Ferrari set the immediate pace on the supersoft Pirelli tyres, with their two drivers repeatedly swapping fastest times. After a lull, Ferrari switched to the ultrasofts, Vettel achieving 1m 13.744s to go fastest, then improving that to 1m 13.200s. Raikkonen replied with 1m 13.366s for seconds as Hamilton was third in 1m 13.955s on his first ultrasoft lap.
Bottas then bettered that with 1m 13.482s, also on ultras, as Raikkonen went fastest of all with the first sub-1m 13s lap of 1m 12.935s. That was getting closer to Michael Schumacher’s qualifying record of 1m 12.275s set in Q2 in 2004. Hamilton’s 1m 13.150s put him second, two-tenths down on the red car.
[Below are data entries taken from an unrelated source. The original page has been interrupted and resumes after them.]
(* ===== verification/VmaAlloc.v ===== *)
(** * Virtual address spaces: addresses handed out

    [vma_new_vadrs]: the search finds an interval with room after it whenever there
    is one, and the interval found is extended or followed by a new one. *)

From S2P Require Import Prelude PhyMem DivMer DivMerInv DivMerOps DivMerAlloc Boot BootSpec BootPages PageIf Mmu MmuInv MmuOps MmuSpec MmuLife MmuCorrect ObjIf Kmsob KmsobInv KmsobOps Vma VmaInv VmaSpace VmaIv.

Lemma hd_omap_some {A} (g : Z -> option A) (l : list Z) v : List.hd_error (omap g l) = Some v -> exists x, x ∈ l /\ g x = Some v.
Proof.
  induction l as [|y l IH]; [done|]. cbn. destruct (g y) as [w|] eqn:E; [intros [= ->]; exists y; split; [by left|done]|].
  intros (x & Hx & Hg)%IH. exists x. split; [by right|done].
Qed.

Lemma hd_omap_none_inv {A} (g : Z -> option A) (l : list Z) : List.hd_error (omap g l) = None -> forall x, x ∈ l -> g x = None.
Proof.
  induction l as [|y l IH]; [by intros _ x ?%elem_of_nil|]. cbn. destruct (g y) as [w|] eqn:E; [done|].
  intros Hn x [->|Hx]%elem_of_cons; [done|by apply IH].
Qed.

Section access.
Context {S : Type} {HPO : PageOps S} {HOO : ObjOps S} {HOA : ObjAlloc S}.
Implicit Types (s : vst S).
The fastest times in sectors 1, 2 and 3 fell to Vettel, Raikkonen and Hamilton respectively, suggesting that Mercedes still have a small power advantage down the long back straight, but that the Ferraris still have slightly better handling.
The midfield scrap was equally tight, with Romain Grosjean 11th despite several spins. Nico Hulkenberg was next up for Renault, followed by Carlos Sainz’s Toro Rosso and Kevin Magnussen’s Haas.
It was a session with myriad minor incidents. Chronologically, it started with Grosjean spinning his Haas twice in Turn 6 (and later again in Turn 1); Hamilton going off in Turn 1; Vettel only just avoiding oversteering into the ‘Wall of Champions’; Hulkenberg brushing the wall in Turn 9; Verstappen going off in Turn 1; Stoffel Vandoorne spinning in Turn 14; Bottas spinning in Turn 1; Vettel going off in Turn 2 in avoidance; Marcus Ericsson clipping his Sauber against the aforementioned champions’ wall; Vettel spinning in Turn 6; Kvyat spinning in Turn 1; Jolyon Palmer doing likewise in his Renault; Perez going off there in his Force India; and Kvyat in Turn 6.